O camarão é um dos mariscos mais apreciados em Portugal, marcando presença tanto em refeições do dia a dia como em ocasiões especiais. O seu sabor suave, aliado à facilidade de confeção e à versatilidade na cozinha, explica a forte adesão dos consumidores. Ainda assim, para garantir qualidade e segurança alimentar, a escolha do produto deve ser feita com atenção desde o momento da compra.
De acordo com as recomendações do Pingo Doce, observar alguns sinais básicos é fundamental para perceber se o camarão está em boas condições. A frescura, o odor e a consistência são fatores decisivos e ajudam a evitar problemas à mesa. Uma escolha informada é sempre o primeiro passo para uma experiência segura e agradável.
Frescura: um critério essencial
Quando se trata de marisco, a frescura assume um papel central. No caso do camarão cozido, a marca aconselha a verificar se o cheiro é leve e natural, sem notas intensas ou desagradáveis. A coloração deve ser rosada e uniforme, sem manchas ou alterações visíveis, o que indica que o produto foi corretamente confecionado.
A textura é outro ponto a considerar. Um camarão em bom estado apresenta-se firme, com uma superfície limpa e sem qualquer sensação viscosa. Estes indicadores simples permitem avaliar rapidamente a qualidade do produto e reduzem o risco de consumo inadequado.
Consistência e aspeto visual
A consistência do camarão é um dos principais sinais da sua qualidade. O camarão deve manter a forma e apresentar alguma resistência ao toque. Uma textura demasiado mole ou frágil pode ser sinal de perda de frescura.
Também o aspeto visual merece atenção. Um camarão de qualidade apresenta brilho natural e uma coloração homogénea, sem áreas secas ou esbranquiçadas. Nos produtos vendidos cozidos, o controlo de qualidade é rigoroso, sendo rejeitados os lotes que não cumprem estes critérios, garantindo maior segurança ao consumidor.
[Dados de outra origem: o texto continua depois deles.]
(** X3.  In exact arithmetic and whatever the fit, a box inside
    [0,1000] x [0,1000] is drawn inside the container: inside the
    letterboxed image for a static image, inside the whole container for a
    live source.  The doubles that the code computes follow only up to
    rounding: in a live 667 x 667 container the box [100,0,1000,0] ends
    below the container. *)
Theorem overlay_inside_container (cw ch nw nh ymin xmin ymax xmax : Q)
    (static : bool) :
  0 < cw -> 0 < ch -> 0 < nw -> 0 < nh ->
  0 <= ymin -> ymin <= ymax -> ymax <= 1000 ->
  0 <= xmin -> xmin <= xmax -> xmax <= 1000 ->
  (exists (r : Rect.t Q) (top left width height : Q),
    updateContentRect
      (Some {| offsetWidth := cw; offsetHeight := ch |}) true static
      (Some {| naturalWidth := nw; naturalHeight := nh |}) true = Some r /\
    placeBox (Some r) [ymin; xmin; ymax; xmax]
      = Some (Pixels top left width height) /\
    0 <= top /\ 0 <= left /\ top + height <= ch /\ left + width <= cw) /\
  (exists (r : Rect.t float) (top left width height : float),
    updateContentRect
      (Some {| offsetWidth := float_of_Z 667; offsetHeight := float_of_Z 667 |})
      true false None true = Some r /\
    placeBox (Some r) (List.map float_of_Z [100; 0; 1000; 0]%Z)
      = Some (Pixels top left width height) /\
    (top + height > float_of_Z 667)%js = true).
Proof.
  intros Hcw Hch Hnw Hnh Hy0 Hy Hy1 Hx0 Hx Hx1.
  split; [|do 5 eexists; split; [reflexivity|]; split; reflexivity].
  assert (G : forall r : Rect.t Q,
             0 <= Rect.x r -> 0 <= Rect.y r ->
             Rect.x r + Rect.w r <= cw -> Rect.y r + Rect.h r <= ch ->
             0 <= Rect.w r -> 0 <= Rect.h r ->
             exists top left width height : Q,
               placeBox (Some r) [ymin; xmin; ymax; xmax]
                 = Some (Pixels top left width height) /\
               0 <= top /\ 0 <= left /\ top + height <= ch /\ left + width <= cw).
  { intros [x y w h]. cbn [Rect.x Rect.y Rect.w Rect.h]. intros Rx Ry Rxw Ryh Rw Rh.
    exists (y + (ymin / 1000) * h), (x + (xmin / 1000) * w),
           (((xmax - xmin) / 1000) * w), (((ymax - ymin) / 1000) * h).
    split; [reflexivity|].
    destruct (placed_inside ymin ymax y h Hy0 Hy Hy1 Rh) as [Y1 Y2].
    destruct (placed_inside xmin xmax x w Hx0 Hx Hx1 Rw) as [X1 X2].
    repeat split; lra. }
  destruct static.
  - destruct (contain_fit_facts cw ch nw nh true Hcw Hch Hnw Hnh)
      as (r & Hr & Rx & Ry & Rxw & Ryh & Rw & Rh & _).
    destruct (G r Rx Ry Rxw Ryh ltac:(lra) ltac:(lra)) as (t & l & w & h & Hp & Hb).
    exists r, t, l, w, h. auto.
  - destruct (G (Rect.mk 0 0 cw ch)) as (t & l & w & h & Hp & Hb);
      cbn [Rect.x Rect.y Rect.w Rect.h]; try lra.
    exists (Rect.mk 0 0 cw ch), t, l, w, h. split; [reflexivity|]. auto.
Qed.
(** The binary64 value nearest to [q], in lowest terms.  Quotients beyond
    the range of binary64, for which CPython raises [OverflowError], do not
    arise from 8-bit pictures and are not told apart. *)
Definition round_double (q : Q) : Q :=
  let q := Qred q in
  match Qnum q with
  | 0 => 0%Q
  | Zpos _ => Qred (round_positive q)
  | Zneg _ => Qred (- round_positive (- q))
  end.

(** [a / b] on integers: the correctly rounded quotient. *)
Definition truediv (a b : Z) : M Q :=
  if decide (b = 0) then raise ZeroDivisionError
  else ret (round_double (inject_Z a / inject_Z b)).

(** [Image.new("RGB", size)]: a black picture. *)
Definition Image_new (sz : Z * Z) : RGBImage := mkRGB sz (fun _ _ => (0, 0, 0)).

Definition in_box (x0 y0 w h x y : Z) : bool :=
  (x0 <=? x) && (x <? x0 + w) && (y0 <=? y) && (y <? y0 + h).

(** [dst.paste(src, (x0, y0))]: [src] covers the box of its own size whose
    upper left corner is [(x0, y0)]. *)
Definition paste (dst src : RGBImage) (at_ : Z * Z) : RGBImage :=
  mkRGB (size dst)
        (fun x y =>
           if in_box at_.1 at_.2 (size src).1 (size src).2 x y
           then getpixel src (x - at_.1) (y - at_.2)
           else getpixel dst x y).

(** The lookup table of [img.point(f)] holds 8-bit entries: each [f i] is
    clipped to [0, 255] when the table is built. *)
Definition clip8 (v : Z) : Z := if v <=? 0 then 0 else if v <? 256 then v else 255.
(** * rb26_survey: the coordinate and entity-positioning core

    A shallow embedding of the numeric core of the survey editors:
    - [Map1]: the two-point calibration mapper [GeoMapper] of map_1.py;
    - [Map2]: [clamp], the metres/degrees conversions and the
      base + offset = final bookkeeping of map_2.py;
    - [Map4]: the conversions and the forward geodesic of map_4.py;
    - [Map6]: the fixed-origin conversions and [calculate_projection] of
      map_6.py.

    Python's [float] is IEEE-754 binary64.  The functions are written once,
    over an interface [Arith] of the arithmetic the source uses, and read at
    two instances:
    - [binary64]: Rocq's primitive floats, which are binary64 with
      round-to-nearest-even, so [+ - * /] and the comparisons are bit for
      bit those of CPython;
    - [exact]: the real numbers, arithmetic without rounding.
    The [math] module (cos, sin, asin, atan2, radians, degrees, fmod) is a
    second interface [Libm]; it is instantiated with the mathematical
    functions on the reals only.

    Python exceptions are values of [result].  Qt (scene, widgets, signal
    delivery) is outside the model: [setPos] is recorded as the item's pixel
    position and nothing more.

    The modules [Map1UI], [Map2UI], [Map4UI] and [Map6UI] embed the state
    the four windows keep in Python (their lists of points, items and
    records, the calibration, the flags) and the methods that change it,
    with the documents their JSON files hold.  An operation of the
    operator is a value of the module's type [op]; [run] applies a list of
    them.  Exceptions of containers (KeyError, IndexError) are values of
    [outcome]. *)

From Stdlib Require Import ZArith Bool String DecimalString List Lia.
From Stdlib Require Import Reals Lra Psatz.
From Stdlib Require Import Floats.
Import ListNotations.

Set Warnings "-inexact-float".

(* ================================================================== *)
(** ** Python results: a value or a raised exception *)

Inductive exn : Type :=
| ZeroDivisionError
| ValueError
| OverflowError
| RuntimeError (msg : string).

Inductive result (A : Type) : Type :=
| Ok (a : A)
| Raise (e : exn).

Arguments Ok {A} a.
Arguments Raise {A} e.

Definition bind {A B : Type} (r : result A) (k : A -> result B) : result B :=
  match r with
  | Ok a => k a
  | Raise e => Raise e
  end.

Definition rmap {A B : Type} (f : A -> B) (r : result A) : result B :=
  bind r (fun a => Ok (f a)).

Declare Scope py_scope.
Delimit Scope py_scope with py.
Notation "x <- r ;; k" := (bind r (fun x => k))
  (at level 61, r at next level, right associativity) : py_scope.
Notation "' p <- r ;; k" := (bind r (fun p => k))
  (at level 61, p pattern, r at next level, right associativity) : py_scope.
Open Scope py_scope.

(* ================================================================== *)
(** ** The arithmetic the source uses *)

(** [fquo] is the quotient of a division whose divisor is not zero; Python
    raises before it divides by zero, see [truediv].  [of_int] is the
    conversion of an [int] operand or of an integral literal; [round_int]
    is the builtin [round] with one argument, which returns an [int] and
    rounds halves to the even neighbour. *)
Class Arith (F : Type) : Type := {
  fadd : F -> F -> F;
  fsub : F -> F -> F;
  fmul : F -> F -> F;
  fquo : F -> F -> F;
  fneg : F -> F;
  feqb : F -> F -> bool;
  fltb : F -> F -> bool;
  of_int : Z -> F;
  round_int : F -> result Z
}.

Declare Scope arith_scope.
Delimit Scope arith_scope with ar.
Infix "+!" := fadd (at level 50, left associativity) : arith_scope.
Infix "-!" := fsub (at level 50, left associativity) : arith_scope.
Infix "*!" := fmul (at level 40, left associativity) : arith_scope.
Infix "==!" := feqb (at level 70, no associativity) : arith_scope.
Infix "<!" := fltb (at level 70, no associativity) : arith_scope.
Open Scope arith_scope.

Section Operators.
Context {F : Type} `{Arith F}.

(** [x != y] *)
Definition fneb (x y : F) : bool := negb (x ==! y).

(** [x / y] on floats: ZeroDivisionError when [y == 0]. *)
Definition truediv (x y : F) : result F :=
  if y ==! of_int 0 then Raise ZeroDivisionError else Ok (fquo x y).

(** The builtins [min(a, b)] and [max(a, b)]: the first argument is kept
    unless the second is strictly smaller (resp. greater). *)
Definition pymin (a b : F) : F := if b <! a then b else a.
Definition pymax (a b : F) : F := if a <! b then b else a.
End Operators.

Infix "/!" := truediv (at level 40, left associativity) : arith_scope.

(* ------------------------------------------------------------------ *)
(** *** Instance [binary64]: primitive floats *)

(** Nearest integer of [m * 2^e], halves to the even neighbour. *)
Definition round_half_even_scaled (m : Z) (e : Z) : Z :=
  match e with
  | Zneg p =>
      let d := Z.pow_pos 2 p in
      let q := (m / d)%Z in
      let r := (m mod d)%Z in
      match (2 * r ?= d)%Z with
      | Lt => q
      | Gt => (q + 1)%Z
      | Eq => if Z.even q then q else (q + 1)%Z
      end
  | _ => (m * 2 ^ e)%Z
  end.

Definition float_round_int (x : float) : result Z :=
  match Prim2SF x with
  | S754_zero _ => Ok 0%Z
  | S754_infinity _ => Raise OverflowError
  | S754_nan => Raise ValueError
  | S754_finite s m e => Ok (cond_Zopp s (round_half_even_scaled (Zpos m) e))
  end.

(** The nearest binary64 of an integer (exact below 2^53). *)
Definition float_of_int (z : Z) : float :=
  SF2Prim (binary_normalize prec emax z 0 false).

#[export] Instance binary64 : Arith float := {
  fadd := PrimFloat.add;
  fsub := PrimFloat.sub;
  fmul := PrimFloat.mul;
  fquo := PrimFloat.div;
  fneg := PrimFloat.opp;
  feqb := PrimFloat.eqb;
  fltb := PrimFloat.ltb;
  of_int := float_of_int;
  round_int := float_round_int
}.

(* ------------------------------------------------------------------ *)
(** *** Instance [exact]: the real numbers *)

Definition Reqb (x y : R) : bool := if Req_dec_T x y then true else false.
Definition Rltb (x y : R) : bool := if Rlt_dec x y then true else false.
Transporte e armazenamento
Os cuidados não terminam no momento da compra. O transporte desempenha um papel importante na preservação do camarão. O Pingo Doce recomenda a utilização de sacos térmicos, especialmente em dias de temperaturas elevadas, para evitar oscilações que possam comprometer o produto.
Em casa, o armazenamento deve respeitar as características do camarão. O produto fresco ou cozido deve ser colocado na zona mais fria do frigorífico, enquanto o camarão congelado deve manter-se no congelador até ao momento da utilização. Para garantir qualidade e segurança, o consumo do camarão fresco deve ocorrer, preferencialmente, no prazo de um a dois dias.
Marisco vivo: sinais de qualidade
No caso do marisco vivo, existem sinais claros que ajudam a avaliar o seu estado. Mexilhões e amêijoas devem fechar as conchas quando tocados, enquanto caranguejos e lagostas revelam vitalidade através do movimento. Estes comportamentos indicam que o marisco se encontra fresco.
No caso das lagostas, uma cauda bem enrolada é um sinal evidente de frescura. Reconhecer estes detalhes é essencial para garantir a qualidade do produto levado para casa.
Segurança alimentar
A segurança alimentar é um fator determinante no consumo de marisco. Boas práticas de compra, transporte e conservação são essenciais para prevenir contaminações. Seja fresco, cozido ou congelado, o camarão deve ser sempre manuseado de forma adequada e mantido à temperatura correta.
Segundo o Pingo Doce, seguir estas orientações simples permite desfrutar deste marisco com confiança. A atenção aos detalhes, desde a escolha até à preparação, faz toda a diferença na qualidade da refeição e na tranquilidade de quem a consome.